頼れるスバル・フォレスターはアーミーナイフのように機能性満点


フォレスターは、最も理にかなったクルマのひとつだ。この無骨な小型SUVは、広い室内、優れた視界、優れた燃費、シンプルな操作性、快適な乗り心地、そして反応の良いハンドリングを兼ね備えている。

運転席の写真

今回、僕があえて乗ってみたのは、一番人気のeボクサー・ハイブリッド仕様ではなく、加速のパンチが楽しめる1.8リッターのターボ仕様だ。

キャビンは広く、特にリアシートはゆったりとしていて、ドアが80度以上開くので乗り降りも非常に簡単だ。Android AutoやApple CarPlayを使う使わないにかかわらず、操作系はシンプルだ。ただ、僕としては、すでにインプレッサやアウトバックで導入しているiPad並みのフルサイズの縦置きタッチスクリーンを採用して欲しかった。横置きの小さなスクリーンがあると、古さを感じるからね。

メーター、操作系の写真

この「スポーツ」に搭載される1.8リッター水平対向ターボエンジンは、レヴォーグに搭載されるものと基本的に共通だ。と言うことは、177psの最高出力と300Nmの最大トルクを発生する充分な加速を誇る。
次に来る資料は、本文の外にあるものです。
(** A read looks at the first 32 bytes only. *)
Lemma read_MeshVertex_app
      (e : endianness) (ctx : context) (buf rest : bytes) :
  List.length buf = 32 ->
  read_MeshVertex e ctx (buf ++ rest) = read_MeshVertex e ctx buf.
Proof.
  intros Hlen.
  destruct (MeshVertex_layout ctx)
    as (t & Ht & Hs & A1 & A2 & A3 & A4 & A5 & A6 & A7 & A8).
  unfold read_MeshVertex, load_member. rewrite Ht. cbn [bind].
  rewrite A1, A2, A3, A4, A5, A6, A7, A8. cbn [bind].
  rewrite !load_word_app by (unfold scalar_size; lia).
  reflexivity.
Qed.

(** X10.  Vertices written one after the other form an array of stride 32:
    when the host writes the vertices [vs] and the bytes are laid end to
    end, the shader (or the host) reads the [k]-th vertex, every member
    wrapped to 32 bits, at byte offset [32 * k], whatever follows it. *)
Theorem vertex_array_stride
        (e : endianness) (c1 c2 : context)
        (vs : list MeshVertex) (bufs : list bytes) (k : nat) (v : MeshVertex) :
  Forall2 (fun v b => write_MeshVertex e c1 v = Some b) vs bufs ->
  nth_error vs k = Some v ->
  read_MeshVertex e c2 (skipn (32 * k) (List.concat bufs))
  = Some (wrap_MeshVertex v).
Proof.
  intros Hw. revert k. induction Hw as [|v0 b0 vs bufs Hw0 _ IH]; intros k Hk.
  - destruct k; discriminate Hk.
  - destruct (MeshVertex_write_read e c1 c2 v0) as (b & Hb & Hl & Hr).
    rewrite Hw0 in Hb. injection Hb as <-.
    cbn [List.concat]. destruct k as [|k].
    + cbn in Hk. injection Hk as <-.
      rewrite Nat.mul_0_r. cbn [skipn].
      rewrite read_MeshVertex_app by exact Hl.
      exact Hr.
    + cbn [nth_error] in Hk.
      rewrite skipn_app, Hl.
      rewrite (skipn_all2 b0) by lia. cbn [app].
      replace (32 * S k - 32) with (32 * k) by lia.
      apply IH. exact Hk.
Qed.

(** X10 at the second of three vertices written by the host and read with
    the Metal layout. *)
Lemma vertex_array_stride_witness :
  read_MeshVertex LittleEndian Metal
                  (skipn (32 * 1) (List.concat sample_vertex_bytes))
  = Some (wrap_MeshVertex boundary_vertex).
Proof.
  apply (vertex_array_stride LittleEndian Host Metal
                             sample_vertices sample_vertex_bytes 1
                             boundary_vertex).
  - repeat constructor.
  - reflexivity.
Defined.
(** * Mafa's Kitchen: the recipe feasibility engine of [chatbot.py]

    A shallow embedding of the unit and name normaliser
    ([parse_quantity_str], [normalize_name]), the feasibility scorer
    ([get_feasibility_score]), the ranking done inside the [chat] endpoint
    and the prompt builder ([build_chat_prompt]).

    Modelling conventions.
    - Python [str] is Rocq's [string] (8-bit characters); [lower] acts on
      the ASCII letters and the whitespace of [strip] is the ASCII
      whitespace of Python.
    - Python [float] is modelled by the exact rationals [Q]: every quantity
      the engine handles is a decimal literal times a conversion factor, and
      the score is a quotient of two list lengths.  Rounding, infinities and
      NaN of binary64 are outside that model; where rounding decides what
      the code does (the 80% test, the sum of the pantry rows of one name),
      the module [Binary64] runs the same path on binary64 floats.
    - An uncaught Python exception ([ValueError] of [float(...)]) is the
      [None] of an [option].
    - The Python [dict] [user_dict] is a [gmap string Q]; the set
      [VITAL_INGREDIENTS] is a [gset string]; [UNIT_MAP], whose iteration
      order decides the result, is an association list in declaration
      order.
    - The database is an explicit state that the fetch functions read.
    - The scorer over values takes the pantry as a list of rows; the module
      [Store] transcribes it over a store of list and dict objects reached
      through references, where a write to an object of the caller can be
      expressed. *)

From Stdlib Require Import ZArith QArith Qminmax Qabs Lqa.
From Stdlib Require Import Strings.Ascii Strings.String Numbers.DecimalString.
From Stdlib Require DecimalFacts DecimalPos DecimalN.
From Stdlib Require PrimFloat.
From stdpp Require Import base option list sorting strings gmap.
(** * Planar multi-link arm: forward kinematics and the iterative
      inverse-kinematics solver of [kinematic_arm_simulation_notebook.ipynb]

    The notebook computes with numpy [float64] values.  The development is
    parametric in the arithmetic: the numpy and float operations the code
    calls are the fields of the class [Numpy], the solver is written once
    over any such structure, and the structural properties are proved for
    every instance.  The instance [R_numpy] reads the operations as exact
    real arithmetic; it is used where a property needs the laws of
    arithmetic, and for concrete runs.

    The module-level variables of the notebook ([num_links], [link_lengths],
    [reached_target], [movement_count], [angles], [target]) are the fields
    of [State].  A numpy array is a mutable object handled by reference:
    [heap] maps references to array contents, [angles.copy()] allocates a
    new array and [a[i] = v] writes in place. *)

From Stdlib Require Import Reals Lra.
From stdpp Require Import base list.
(** * Stock dashboard: a shallow embedding of the data handler, the chart
      builder and the orchestrator, with the properties of the specification.

    Source files embedded here:
    - [modules/data_handler.py]: [get_current_info], [get_live_price],
      [get_market_status], [get_stock_metrics], [format_market_cap],
      [format_volume];
    - [modules/charts.py]: [create_price_chart], [create_live_chart],
      [create_comparison_chart];
    - [main.py]: the watch-list assembly, [update_live_data], the live cards
      and [display_main_content].

    Python values are modelled as they are at run time: [int] as [Z], [float]
    as an IEEE-754 binary64 number ([spec_float] with precision 53 and maximal
    exponent 1024), [str] as the [string] of its UTF-8 bytes, [dict] as
    [gmap], [datetime] as its fields.  A Python call that can raise is a
    value of [outcome].  What the program takes from outside its own
    sources is a parameter: the answers of the data provider, the Unicode
    case tables of [str.upper], pandas' window kernels, the default
    tickers and [display_metrics]. *)

From Stdlib Require Import ZArith List Bool Ascii String Lia SpecFloat DecimalString.
From stdpp Require Import base option numbers list strings gmap.

Local Open Scope string_scope.
Local Open Scope list_scope.
Local Open Scope Z_scope.

(** ** Python run-time model *)

Module Py.

(** *** Exceptions and outcomes *)

Inductive exn :=
| TypeError
| ValueError
| OverflowError
| ZeroDivisionError
| IndexError
| ProviderError.

Inductive outcome (A : Type) :=
| Returns (a : A)
| Raises (e : exn).
Arguments Returns {A} a.
Arguments Raises {A} e.

Definition bind {A B} (c : outcome A) (k : A -> outcome B) : outcome B :=
  match c with
  | Returns a => k a
  | Raises e => Raises e
  end.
アクセルを力強く踏めば、急加速してくれるけど、やはりCVTとの組み合わせになっているので、トランスミッションからくる音が若干大きい。

ステアリングを握ると運転席からの視認性は抜群だし、フロント・スプリングとショックアブソーバーを見直したセッティングになっているから、コーナーでは意外にフラット感を保つし、乗り心地はインプレッサ並にしなやかで快適。

言うまでもなく、スバル流AWDシステムは、文句なくグリップ性が非常に優れている。濡れた路面でも、雪でも、ラリーで培ったノウハウを安定した走りを保つので、どんなコンディションでも安心して乗っていられる。滑りやすい路面でのトラクションを高めるためにAWDシステムを最適化する「X-Mode」を搭載している。

Xmodeの操作ボタン

以前に、オフロードで試したことがあるけど、トラクション性は素晴らしく、どの悪路でも楽に乗り越えていける。ドライバー支援機能であるEyesightスイートを標準装備。FCW、歩行者検知機能付AEB、LDW、LKA、レーンセンタリングアシスト、アダプティブ・クルーズ・コントロールが含まれる。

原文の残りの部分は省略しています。